_Work order_:
Quote the entries below from the line with "- rewrite Nat.sub_diag, take_0, app_nil_r." through the line with "destruct (lookup_lt_is_Some_2 mid (d", both ends included, and only those lines.

_Study material_:
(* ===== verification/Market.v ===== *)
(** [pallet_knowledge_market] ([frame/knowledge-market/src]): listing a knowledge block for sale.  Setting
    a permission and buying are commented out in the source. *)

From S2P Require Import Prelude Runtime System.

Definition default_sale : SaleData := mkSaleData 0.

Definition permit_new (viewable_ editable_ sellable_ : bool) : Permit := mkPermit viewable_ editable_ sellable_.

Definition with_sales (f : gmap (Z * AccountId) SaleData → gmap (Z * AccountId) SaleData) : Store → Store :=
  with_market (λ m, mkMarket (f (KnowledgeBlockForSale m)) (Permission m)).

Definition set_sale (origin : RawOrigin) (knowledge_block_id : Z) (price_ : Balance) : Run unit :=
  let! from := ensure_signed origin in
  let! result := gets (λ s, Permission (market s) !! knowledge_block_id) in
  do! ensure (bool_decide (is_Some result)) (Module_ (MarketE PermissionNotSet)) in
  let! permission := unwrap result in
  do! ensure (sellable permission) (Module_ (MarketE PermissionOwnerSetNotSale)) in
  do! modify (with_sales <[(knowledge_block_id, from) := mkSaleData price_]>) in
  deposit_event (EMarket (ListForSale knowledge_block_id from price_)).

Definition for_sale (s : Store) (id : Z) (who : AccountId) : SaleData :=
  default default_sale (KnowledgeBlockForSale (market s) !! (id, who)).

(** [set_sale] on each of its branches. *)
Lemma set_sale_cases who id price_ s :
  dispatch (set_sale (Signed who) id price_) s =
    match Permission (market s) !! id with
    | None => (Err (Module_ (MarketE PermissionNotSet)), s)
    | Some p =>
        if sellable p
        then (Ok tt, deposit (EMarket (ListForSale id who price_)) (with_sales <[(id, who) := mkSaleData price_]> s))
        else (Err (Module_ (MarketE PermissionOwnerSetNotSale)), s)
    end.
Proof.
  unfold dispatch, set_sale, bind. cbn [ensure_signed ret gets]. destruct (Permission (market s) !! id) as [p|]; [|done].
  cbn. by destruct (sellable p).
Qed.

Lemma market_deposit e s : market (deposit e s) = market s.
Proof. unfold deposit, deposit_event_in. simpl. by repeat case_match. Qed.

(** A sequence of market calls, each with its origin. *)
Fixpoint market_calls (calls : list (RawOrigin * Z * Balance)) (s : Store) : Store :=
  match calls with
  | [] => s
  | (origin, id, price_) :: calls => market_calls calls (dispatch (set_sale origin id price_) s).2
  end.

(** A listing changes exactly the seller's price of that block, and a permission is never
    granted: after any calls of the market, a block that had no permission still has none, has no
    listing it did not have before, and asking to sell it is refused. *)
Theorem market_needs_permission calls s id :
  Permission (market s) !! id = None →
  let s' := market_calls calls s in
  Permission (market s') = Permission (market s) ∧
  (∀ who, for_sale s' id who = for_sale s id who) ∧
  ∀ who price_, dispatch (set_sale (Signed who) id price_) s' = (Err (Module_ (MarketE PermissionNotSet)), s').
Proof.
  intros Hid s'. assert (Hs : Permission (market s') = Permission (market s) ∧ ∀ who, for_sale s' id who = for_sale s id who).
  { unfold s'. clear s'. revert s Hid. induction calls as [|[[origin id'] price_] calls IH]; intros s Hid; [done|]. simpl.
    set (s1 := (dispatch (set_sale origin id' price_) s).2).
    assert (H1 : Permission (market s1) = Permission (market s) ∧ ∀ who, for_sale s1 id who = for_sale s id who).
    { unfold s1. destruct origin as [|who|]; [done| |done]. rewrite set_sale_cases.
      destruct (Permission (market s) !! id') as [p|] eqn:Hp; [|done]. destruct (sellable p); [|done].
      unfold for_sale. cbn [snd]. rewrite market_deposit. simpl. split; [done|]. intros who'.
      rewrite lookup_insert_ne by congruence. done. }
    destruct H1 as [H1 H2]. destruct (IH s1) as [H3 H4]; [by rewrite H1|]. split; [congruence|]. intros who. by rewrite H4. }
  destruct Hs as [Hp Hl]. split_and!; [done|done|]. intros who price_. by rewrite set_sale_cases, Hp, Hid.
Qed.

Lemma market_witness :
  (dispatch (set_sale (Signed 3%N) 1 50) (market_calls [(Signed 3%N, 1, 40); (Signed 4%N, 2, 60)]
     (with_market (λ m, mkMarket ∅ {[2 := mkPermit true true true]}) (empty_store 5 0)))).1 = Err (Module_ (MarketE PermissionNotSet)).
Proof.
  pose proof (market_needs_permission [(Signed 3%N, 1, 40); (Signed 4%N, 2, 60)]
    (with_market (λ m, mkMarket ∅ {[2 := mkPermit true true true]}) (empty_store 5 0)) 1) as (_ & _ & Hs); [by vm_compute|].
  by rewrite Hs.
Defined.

* * *

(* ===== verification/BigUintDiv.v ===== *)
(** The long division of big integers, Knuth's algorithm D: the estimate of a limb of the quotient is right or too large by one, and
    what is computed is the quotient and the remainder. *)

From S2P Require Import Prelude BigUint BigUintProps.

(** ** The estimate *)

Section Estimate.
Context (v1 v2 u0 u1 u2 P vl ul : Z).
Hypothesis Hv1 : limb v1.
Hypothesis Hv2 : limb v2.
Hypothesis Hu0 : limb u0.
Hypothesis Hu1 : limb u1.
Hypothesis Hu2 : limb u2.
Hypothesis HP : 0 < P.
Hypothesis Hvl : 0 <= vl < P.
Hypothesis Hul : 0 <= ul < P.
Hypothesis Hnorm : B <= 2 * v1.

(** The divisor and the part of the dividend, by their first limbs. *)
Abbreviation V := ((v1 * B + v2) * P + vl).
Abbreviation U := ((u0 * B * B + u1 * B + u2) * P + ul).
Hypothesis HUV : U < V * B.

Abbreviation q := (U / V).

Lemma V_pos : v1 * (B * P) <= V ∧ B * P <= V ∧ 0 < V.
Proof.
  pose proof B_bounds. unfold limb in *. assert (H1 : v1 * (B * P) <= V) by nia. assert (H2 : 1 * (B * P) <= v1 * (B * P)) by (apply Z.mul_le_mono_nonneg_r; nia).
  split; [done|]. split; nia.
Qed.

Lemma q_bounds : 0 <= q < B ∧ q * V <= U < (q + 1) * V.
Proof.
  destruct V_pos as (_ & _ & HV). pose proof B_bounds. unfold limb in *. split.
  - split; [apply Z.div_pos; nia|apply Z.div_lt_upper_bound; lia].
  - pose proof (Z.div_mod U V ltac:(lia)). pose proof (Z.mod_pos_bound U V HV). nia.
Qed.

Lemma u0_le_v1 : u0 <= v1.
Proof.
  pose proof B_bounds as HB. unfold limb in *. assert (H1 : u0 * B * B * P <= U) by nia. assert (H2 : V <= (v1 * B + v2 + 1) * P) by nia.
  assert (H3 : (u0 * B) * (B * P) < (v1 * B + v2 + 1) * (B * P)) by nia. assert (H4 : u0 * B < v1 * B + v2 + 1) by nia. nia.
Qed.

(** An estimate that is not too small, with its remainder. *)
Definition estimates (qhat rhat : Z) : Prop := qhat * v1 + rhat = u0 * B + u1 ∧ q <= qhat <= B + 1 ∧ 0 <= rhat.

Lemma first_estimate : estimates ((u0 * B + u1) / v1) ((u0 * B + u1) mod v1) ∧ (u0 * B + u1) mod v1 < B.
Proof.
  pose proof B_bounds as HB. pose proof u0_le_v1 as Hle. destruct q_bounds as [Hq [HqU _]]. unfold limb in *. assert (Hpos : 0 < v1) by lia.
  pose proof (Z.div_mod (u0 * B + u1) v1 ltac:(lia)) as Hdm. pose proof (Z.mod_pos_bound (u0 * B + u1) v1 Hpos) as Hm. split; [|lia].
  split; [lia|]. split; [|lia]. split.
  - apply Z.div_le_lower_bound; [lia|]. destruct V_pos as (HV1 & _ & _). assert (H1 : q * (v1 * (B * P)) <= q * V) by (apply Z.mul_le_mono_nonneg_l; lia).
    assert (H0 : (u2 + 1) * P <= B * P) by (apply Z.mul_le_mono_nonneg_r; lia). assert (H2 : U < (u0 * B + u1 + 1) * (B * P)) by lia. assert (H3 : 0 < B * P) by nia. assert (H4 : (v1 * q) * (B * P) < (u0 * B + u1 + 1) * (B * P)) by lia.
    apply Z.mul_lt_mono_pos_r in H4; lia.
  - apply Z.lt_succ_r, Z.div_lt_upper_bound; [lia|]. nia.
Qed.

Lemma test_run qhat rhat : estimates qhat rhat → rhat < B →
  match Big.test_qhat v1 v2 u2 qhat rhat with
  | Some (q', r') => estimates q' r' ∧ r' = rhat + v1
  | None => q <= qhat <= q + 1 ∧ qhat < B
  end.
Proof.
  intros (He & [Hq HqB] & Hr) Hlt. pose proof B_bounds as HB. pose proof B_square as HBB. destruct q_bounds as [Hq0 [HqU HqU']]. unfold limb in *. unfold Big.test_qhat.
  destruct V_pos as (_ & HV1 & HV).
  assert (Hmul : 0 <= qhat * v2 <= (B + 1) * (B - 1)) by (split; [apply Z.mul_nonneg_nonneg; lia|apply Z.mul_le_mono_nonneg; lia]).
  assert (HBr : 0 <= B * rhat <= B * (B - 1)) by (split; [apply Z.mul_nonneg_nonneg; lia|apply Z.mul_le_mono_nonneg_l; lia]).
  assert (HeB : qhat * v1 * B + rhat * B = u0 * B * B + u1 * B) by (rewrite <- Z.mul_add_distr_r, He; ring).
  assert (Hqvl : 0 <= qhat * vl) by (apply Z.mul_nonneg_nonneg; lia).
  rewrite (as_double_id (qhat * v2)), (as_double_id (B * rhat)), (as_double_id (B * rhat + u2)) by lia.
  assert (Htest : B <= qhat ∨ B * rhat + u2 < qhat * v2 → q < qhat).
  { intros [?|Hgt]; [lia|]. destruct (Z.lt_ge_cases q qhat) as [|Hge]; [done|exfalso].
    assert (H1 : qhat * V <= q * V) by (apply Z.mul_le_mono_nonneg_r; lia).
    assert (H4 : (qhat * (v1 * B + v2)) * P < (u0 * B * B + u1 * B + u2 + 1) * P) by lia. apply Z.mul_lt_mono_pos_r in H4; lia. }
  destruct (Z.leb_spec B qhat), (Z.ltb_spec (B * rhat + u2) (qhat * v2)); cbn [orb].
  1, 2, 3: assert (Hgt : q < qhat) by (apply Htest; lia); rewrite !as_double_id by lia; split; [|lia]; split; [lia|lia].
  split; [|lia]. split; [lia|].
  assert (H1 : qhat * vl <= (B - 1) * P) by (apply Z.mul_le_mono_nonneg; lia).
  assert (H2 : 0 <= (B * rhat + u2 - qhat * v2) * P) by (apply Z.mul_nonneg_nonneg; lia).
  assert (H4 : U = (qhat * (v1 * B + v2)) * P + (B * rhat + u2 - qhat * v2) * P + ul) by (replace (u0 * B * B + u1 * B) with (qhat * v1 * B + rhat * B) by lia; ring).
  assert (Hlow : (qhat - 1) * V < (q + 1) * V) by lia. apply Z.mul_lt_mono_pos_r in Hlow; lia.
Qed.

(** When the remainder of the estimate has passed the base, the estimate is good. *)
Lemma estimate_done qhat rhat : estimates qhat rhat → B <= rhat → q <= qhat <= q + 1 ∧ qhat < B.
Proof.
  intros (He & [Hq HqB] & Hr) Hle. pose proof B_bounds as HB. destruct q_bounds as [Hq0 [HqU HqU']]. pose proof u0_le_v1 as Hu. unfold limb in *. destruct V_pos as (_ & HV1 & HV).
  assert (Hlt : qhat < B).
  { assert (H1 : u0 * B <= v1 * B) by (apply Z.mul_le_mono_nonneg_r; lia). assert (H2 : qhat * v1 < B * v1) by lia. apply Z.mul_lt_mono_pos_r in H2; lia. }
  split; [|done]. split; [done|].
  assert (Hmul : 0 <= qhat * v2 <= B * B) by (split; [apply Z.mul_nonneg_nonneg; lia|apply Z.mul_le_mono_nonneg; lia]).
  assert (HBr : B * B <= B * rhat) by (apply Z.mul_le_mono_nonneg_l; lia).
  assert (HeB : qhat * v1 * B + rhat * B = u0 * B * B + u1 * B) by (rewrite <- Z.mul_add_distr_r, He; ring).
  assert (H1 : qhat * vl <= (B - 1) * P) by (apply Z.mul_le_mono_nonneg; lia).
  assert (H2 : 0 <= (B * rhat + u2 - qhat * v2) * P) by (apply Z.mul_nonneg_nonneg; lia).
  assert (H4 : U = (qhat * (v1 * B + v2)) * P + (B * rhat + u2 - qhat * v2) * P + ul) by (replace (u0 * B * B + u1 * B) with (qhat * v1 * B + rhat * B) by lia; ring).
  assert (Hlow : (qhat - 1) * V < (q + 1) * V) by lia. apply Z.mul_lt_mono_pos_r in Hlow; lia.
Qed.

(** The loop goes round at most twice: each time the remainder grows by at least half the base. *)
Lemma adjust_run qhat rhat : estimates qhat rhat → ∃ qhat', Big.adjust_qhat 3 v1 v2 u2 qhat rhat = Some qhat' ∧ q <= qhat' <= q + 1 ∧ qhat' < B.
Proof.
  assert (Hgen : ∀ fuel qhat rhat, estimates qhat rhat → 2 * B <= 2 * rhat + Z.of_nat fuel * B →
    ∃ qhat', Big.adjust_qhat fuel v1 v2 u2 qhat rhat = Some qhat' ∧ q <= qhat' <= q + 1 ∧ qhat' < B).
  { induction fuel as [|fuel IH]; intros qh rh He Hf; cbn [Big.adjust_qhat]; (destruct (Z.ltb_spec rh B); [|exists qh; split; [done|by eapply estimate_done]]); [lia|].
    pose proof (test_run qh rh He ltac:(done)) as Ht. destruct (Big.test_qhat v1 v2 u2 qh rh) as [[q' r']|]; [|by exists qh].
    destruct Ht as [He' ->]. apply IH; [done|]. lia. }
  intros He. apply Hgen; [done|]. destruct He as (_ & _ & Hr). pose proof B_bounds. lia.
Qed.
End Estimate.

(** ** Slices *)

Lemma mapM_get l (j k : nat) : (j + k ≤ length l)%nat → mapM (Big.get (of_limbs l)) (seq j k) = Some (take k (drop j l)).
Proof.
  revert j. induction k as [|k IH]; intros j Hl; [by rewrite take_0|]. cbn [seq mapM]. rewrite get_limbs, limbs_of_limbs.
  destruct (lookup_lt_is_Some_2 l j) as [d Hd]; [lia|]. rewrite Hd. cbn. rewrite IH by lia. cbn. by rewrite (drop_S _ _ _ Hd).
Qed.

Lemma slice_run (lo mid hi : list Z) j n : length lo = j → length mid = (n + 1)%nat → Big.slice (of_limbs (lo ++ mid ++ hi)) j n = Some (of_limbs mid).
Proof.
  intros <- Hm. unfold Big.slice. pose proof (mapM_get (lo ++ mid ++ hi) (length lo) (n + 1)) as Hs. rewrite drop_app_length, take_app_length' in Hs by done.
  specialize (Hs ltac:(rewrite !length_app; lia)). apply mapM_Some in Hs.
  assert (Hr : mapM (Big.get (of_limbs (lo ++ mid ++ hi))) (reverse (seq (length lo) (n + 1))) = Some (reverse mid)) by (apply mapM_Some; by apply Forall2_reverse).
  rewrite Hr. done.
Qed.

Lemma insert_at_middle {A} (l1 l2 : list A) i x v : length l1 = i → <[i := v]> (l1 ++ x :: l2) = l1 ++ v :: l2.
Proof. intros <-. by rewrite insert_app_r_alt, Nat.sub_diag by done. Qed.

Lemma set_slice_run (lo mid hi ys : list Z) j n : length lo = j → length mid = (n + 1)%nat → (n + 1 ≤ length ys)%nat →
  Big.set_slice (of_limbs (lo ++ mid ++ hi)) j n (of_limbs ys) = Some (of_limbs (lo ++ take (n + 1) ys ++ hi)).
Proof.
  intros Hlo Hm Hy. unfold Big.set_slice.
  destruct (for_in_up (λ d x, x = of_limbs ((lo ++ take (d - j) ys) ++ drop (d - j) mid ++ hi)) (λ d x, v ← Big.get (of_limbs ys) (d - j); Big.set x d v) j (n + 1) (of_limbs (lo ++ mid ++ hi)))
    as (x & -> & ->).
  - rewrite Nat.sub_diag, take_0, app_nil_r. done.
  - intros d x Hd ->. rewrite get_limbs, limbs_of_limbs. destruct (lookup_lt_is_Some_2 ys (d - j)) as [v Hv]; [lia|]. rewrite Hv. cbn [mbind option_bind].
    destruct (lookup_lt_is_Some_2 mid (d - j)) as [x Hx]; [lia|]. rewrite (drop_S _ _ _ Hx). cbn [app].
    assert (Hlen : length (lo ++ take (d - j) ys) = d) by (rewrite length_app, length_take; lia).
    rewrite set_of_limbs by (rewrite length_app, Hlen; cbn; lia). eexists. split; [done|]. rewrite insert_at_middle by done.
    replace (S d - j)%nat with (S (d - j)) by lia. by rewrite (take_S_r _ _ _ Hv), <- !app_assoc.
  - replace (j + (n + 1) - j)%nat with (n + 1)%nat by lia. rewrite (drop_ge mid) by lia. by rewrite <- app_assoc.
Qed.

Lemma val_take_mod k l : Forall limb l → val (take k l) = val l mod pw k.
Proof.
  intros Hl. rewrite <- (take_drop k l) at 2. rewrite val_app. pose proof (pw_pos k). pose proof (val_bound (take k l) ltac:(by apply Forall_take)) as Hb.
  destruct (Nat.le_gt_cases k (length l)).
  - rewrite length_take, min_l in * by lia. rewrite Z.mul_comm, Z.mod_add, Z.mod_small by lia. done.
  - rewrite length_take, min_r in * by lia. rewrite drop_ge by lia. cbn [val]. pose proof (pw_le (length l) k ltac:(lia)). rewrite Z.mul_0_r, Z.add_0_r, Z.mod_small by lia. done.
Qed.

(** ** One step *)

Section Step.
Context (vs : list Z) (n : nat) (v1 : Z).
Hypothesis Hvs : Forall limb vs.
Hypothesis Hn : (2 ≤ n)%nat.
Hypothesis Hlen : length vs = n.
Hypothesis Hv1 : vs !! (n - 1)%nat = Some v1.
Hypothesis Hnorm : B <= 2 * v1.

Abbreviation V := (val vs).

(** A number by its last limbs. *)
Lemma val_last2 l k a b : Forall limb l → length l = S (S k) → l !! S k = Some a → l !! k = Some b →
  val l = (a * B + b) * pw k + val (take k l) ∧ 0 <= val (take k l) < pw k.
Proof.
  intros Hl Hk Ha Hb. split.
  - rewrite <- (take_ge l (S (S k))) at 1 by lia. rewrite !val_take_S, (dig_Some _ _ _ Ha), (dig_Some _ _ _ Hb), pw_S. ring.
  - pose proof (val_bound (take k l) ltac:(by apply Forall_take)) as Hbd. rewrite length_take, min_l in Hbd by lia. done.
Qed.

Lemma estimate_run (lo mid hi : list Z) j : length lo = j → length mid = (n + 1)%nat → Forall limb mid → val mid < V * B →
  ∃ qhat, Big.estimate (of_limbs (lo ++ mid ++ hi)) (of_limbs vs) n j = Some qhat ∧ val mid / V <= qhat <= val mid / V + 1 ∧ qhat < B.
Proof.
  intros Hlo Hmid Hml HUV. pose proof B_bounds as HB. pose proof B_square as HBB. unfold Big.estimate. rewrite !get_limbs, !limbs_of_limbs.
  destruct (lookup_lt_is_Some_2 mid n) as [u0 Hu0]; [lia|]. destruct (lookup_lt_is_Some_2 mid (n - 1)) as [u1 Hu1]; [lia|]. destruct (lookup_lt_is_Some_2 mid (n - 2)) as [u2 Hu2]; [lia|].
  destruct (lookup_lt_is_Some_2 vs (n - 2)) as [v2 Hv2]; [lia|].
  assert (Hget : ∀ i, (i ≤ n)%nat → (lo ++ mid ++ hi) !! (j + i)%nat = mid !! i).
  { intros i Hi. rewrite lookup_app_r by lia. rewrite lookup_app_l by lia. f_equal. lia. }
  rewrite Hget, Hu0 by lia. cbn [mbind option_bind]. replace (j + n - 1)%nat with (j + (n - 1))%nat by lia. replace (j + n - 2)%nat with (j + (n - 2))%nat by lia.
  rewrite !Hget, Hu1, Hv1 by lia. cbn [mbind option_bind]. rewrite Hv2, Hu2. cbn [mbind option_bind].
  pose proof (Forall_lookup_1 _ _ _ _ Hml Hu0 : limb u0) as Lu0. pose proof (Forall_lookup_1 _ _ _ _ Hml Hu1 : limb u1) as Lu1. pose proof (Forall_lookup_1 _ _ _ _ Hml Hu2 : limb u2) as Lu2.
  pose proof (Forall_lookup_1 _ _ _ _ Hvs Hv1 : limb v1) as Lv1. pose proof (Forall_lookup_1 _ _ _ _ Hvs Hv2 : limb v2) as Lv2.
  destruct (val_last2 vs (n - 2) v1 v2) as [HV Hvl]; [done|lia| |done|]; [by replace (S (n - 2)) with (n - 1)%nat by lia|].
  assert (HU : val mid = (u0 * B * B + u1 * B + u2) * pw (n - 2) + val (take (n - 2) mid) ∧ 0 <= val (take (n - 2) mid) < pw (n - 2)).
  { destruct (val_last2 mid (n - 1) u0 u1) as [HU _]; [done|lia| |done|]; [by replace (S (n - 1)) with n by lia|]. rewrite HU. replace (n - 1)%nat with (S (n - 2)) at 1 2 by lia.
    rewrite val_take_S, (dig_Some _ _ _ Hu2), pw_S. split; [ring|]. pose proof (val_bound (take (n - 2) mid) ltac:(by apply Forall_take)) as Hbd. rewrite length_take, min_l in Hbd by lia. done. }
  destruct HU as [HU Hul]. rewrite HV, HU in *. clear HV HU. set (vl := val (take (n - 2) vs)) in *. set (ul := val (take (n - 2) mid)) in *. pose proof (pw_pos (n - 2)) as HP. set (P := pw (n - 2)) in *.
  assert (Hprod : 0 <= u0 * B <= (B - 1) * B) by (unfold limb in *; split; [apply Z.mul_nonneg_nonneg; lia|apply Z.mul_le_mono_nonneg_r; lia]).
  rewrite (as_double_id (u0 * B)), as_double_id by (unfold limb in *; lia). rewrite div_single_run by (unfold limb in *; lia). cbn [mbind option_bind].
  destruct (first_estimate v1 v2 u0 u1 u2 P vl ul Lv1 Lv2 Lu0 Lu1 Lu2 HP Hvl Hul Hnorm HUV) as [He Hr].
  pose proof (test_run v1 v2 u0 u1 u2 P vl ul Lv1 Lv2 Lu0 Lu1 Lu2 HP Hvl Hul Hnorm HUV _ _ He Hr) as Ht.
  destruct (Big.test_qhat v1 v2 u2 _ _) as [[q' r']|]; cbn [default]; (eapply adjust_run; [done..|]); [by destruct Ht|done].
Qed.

_Task response_:
  - rewrite Nat.sub_diag, take_0, app_nil_r. done.
  - intros d x Hd ->. rewrite get_limbs, limbs_of_limbs. destruct (lookup_lt_is_Some_2 ys (d - j)) as [v Hv]; [lia|]. rewrite Hv. cbn [mbind option_bind].
    destruct (lookup_lt_is_Some_2 mid (d - j)) as [x Hx]; [lia|]. rewrite (drop_S _ _ _ Hx). cbn [app].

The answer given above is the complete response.